A pro-life advocate is seen near the U.S. Supreme Court Dec. 1, 2021, the day justices heard oral arguments in Dobbs v. Jackson Women's Health Organization about a Mississippi law banning most abortions after 15 weeks. (CNS photo/Tyler Orsburn)

An advanced practice registered nurse or physician’s assistant would be allowed to prescribe abortion-inducing drugs currently restricted to a doctor’s authorization under a bill approved March 16 by the Delaware House Health and Human Development committee.

The bill could next be considered by the full House.

Rep. Debra Heffernan, a Democrat, is the primary sponsor of House Bill 320. Doctors are currently the only people in Delaware approved to prescribe medication for the termination of pregnancy, she said.

“This is important because we all read in the newspaper about the provider shortage we have in this state,” she said at the hearing. “It’s time to remove this prohibition.”

“In many practices, doctors are not the primary person in the practice,” she said. “The doctors may not have the time for these prescriptions. This increases access for women in Delaware.”

Joseph Fitzgerald, representative for the Catholic Diocese of Wilmington, told the panel the diocese opposes HB320. He said the bill is not consistent with the church’s position and this authorization should not be extended beyond physicians. He said the diocese and U.S. Conference of Catholic Bishops are opposed to all chemical abortions.

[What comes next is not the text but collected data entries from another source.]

Lemma runs_spanEnd name s subject t :
  keyed t → runs (spanEnd name s subject) t (λ t' r, (adds (λ _, 0) t t' ∧
    elsewhere (TrackingID.ID (ws_Id s)) t t') ∧ not_panic r).
Proof.
  intros Hk. unfold spanEnd. repeat tele_step. apply wp_LoadObj; [done|]. simpl. fold (tracked t (TrackingID.ID (ws_Id s))).
  destruct (tracked t _) as [d|] eqn:Hd.
  - destruct (Hk _ _ Hd) as (old & Ho & Hid). rewrite Ho. intros w' Hw. repeat tele_step.
    eapply runs_mono; [|apply runs_saveSpan]. intros t' r (_ & Hr & Hsaved).
    assert (∀ k, w_get w' Default WfTracking k = tracked t k) as Hw' by (intros k; by rewrite Hw).
    assert (adds (λ _, 0) t t' ∧ elsewhere (TrackingID.ID (ws_Id s)) t t') as Hadds; [|by destruct r; split].
    split; [|intros k Hne; destruct Hsaved as [(_ & _ & Ht)|(attrs & _ & _ & Ht)]; rewrite Ht;
               [|case_decide; [congruence|]]; apply Hw'].
    destruct Hsaved as [(_ & Hs & Ht)|(attrs & Hs & Ha & Ht)].
    + apply adds_same; [done|done|]. intros k. rewrite Ht. apply Hw'.
    + edestruct (adds_saved name old _ attrs t t' Hk Hs Ha) as [Hk' Hn].
      { intros k. rewrite Ht. case_decide; [done|apply Hw']. }
      split; [done|]. intros id. specialize (Hn id). simpl in Hn. unfold one in Hn.
      case_decide; [|lia]. subst id. unfold pending in *. rewrite Hid, Hd in *. lia.
  - intros w' e Hw _. split; [|done]. split.
    + apply adds_same; [done..|]. intros k. unfold tracked. simpl. by rewrite Hw.
    + intros k _. unfold tracked. simpl. by rewrite Hw.
Qed.

(** The messages that carry a state of the activity or job [id]. *)
Definition about (m : Msg) (id : string) : Prop :=
  ∃ s, decodeState (msg_Data m) = (s, false, None) ∧ TrackingID.ID (ws_Id s) = id.

(** The messages that begin an interval of the activity or job [id]. *)
Definition opens (m : Msg) (id : string) : Prop :=
  ∃ s, decodeState (msg_Data m) = (s, false, None) ∧ TrackingID.ID (ws_Id s) = id ∧
       trace_kind (msg_Subject m) ∈ [trace_execution; trace_process; trace_start].

#[export] Instance opens_dec m id : Decision (opens m id).
Proof.
  destruct (decodeState (msg_Data m)) as [[s d] e] eqn:Hd.
  destruct (decide (d = false ∧ e = None ∧ TrackingID.ID (ws_Id s) = id ∧
       trace_kind (msg_Subject m) ∈ [trace_execution; trace_process; trace_start])) as [Hy|Hn].
  - left. exists s. rewrite Hd. naive_solver.
  - right. intros (s' & Hs & ? & ?). apply Hn. rewrite Hd in Hs. by simplify_eq.
Defined.

Definition opened (m : Msg) (id : string) : nat := if decide (opens m id) then 1 else 0.

Lemma opened_one m s id :
  decodeState (msg_Data m) = (s, false, None) →
  trace_kind (msg_Subject m) ∈ [trace_execution; trace_process; trace_start] →
  opened m id = one (TrackingID.ID (ws_Id s)) id.
Proof.
  intros Hd Hk. unfold opened, one. destruct (decide (opens m id)) as [(s' & Hs & Hid & _)|Hn].
  - rewrite Hd in Hs. simplify_eq. by rewrite decide_True.
  - rewrite decide_False; [done|]. intros ->. apply Hn. by exists s.
Qed.

Lemma decodeState_done d s done e : decodeState d = (s, done, e) → done = false → e = None.
Proof.
  unfold decodeState. destruct (Unmarshal d); [|naive_solver]. case_bool_decide; naive_solver.
Qed.

Lemma adds_mono n n' t t' : (∀ id, n id ≤ n' id) → adds n t t' → adds n' t t'.
Proof. intros Hn [Hk Ha]. split; [done|]. intros id. specialize (Ha id). specialize (Hn id). lia. Qed.

Lemma runs_ignoring m t (Q : Tele → Prop) :
  runs m t (λ t' r, Q t' ∧ not_panic r) → runs (ignoring m) t (λ t' r, Q t' ∧ is_ok r = true).
Proof.
  intros Hm. unfold ignoring. repeat tele_step. eapply runs_mono; [|exact Hm].
  by intros t' [] [HQ Hr].
Qed.

Lemma runs_unless_abandoned m t (Q : Tele → Prop) :
  runs m t (λ t' r, Q t' ∧ not_panic r) → runs (unless_abandoned m) t (λ t' r, Q t' ∧ is_ok r = true).
Proof.
  intros Hm. unfold unless_abandoned. repeat tele_step. eapply runs_mono; [|exact Hm].
  by intros t' [] [HQ Hr].
Qed.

“I call on leaders of every level of government to stand with women in need by promoting policies that recognize the value and human dignity of both mother and child, rather than further promoting the devastating tragedy of abortion,” said Baltimore Archbishop William E. Lori, chairman of the USCCB Committee on Pro-Life Activities, in a December statement.

Committee member Rep. Richard G. Collins, a Republican, spoke out against the bill.

“I cannot understand the dispassion behind abortion,” Collins said. “I just wish somebody can explain to me, in a moral way, why we do these things.”

Retired nurse Bess McEnany testified she envisions chemical abortions being made available in school wellness centers.

“I can foresee that will be the next step,” McEnany said. “We’ve gone from contraception available in public schools to the likelihood of abortion in our wellness centers. Outside of a full-service medical facility, a chemical abortion can be deadly.”

Moira Sheridan, president of Delaware Right to Life, called the bill “dangerous and a disservice to women. It dissolves the mantra that an abortion is between a woman and her doctor. This bill will brush abortion even more into the darkness.”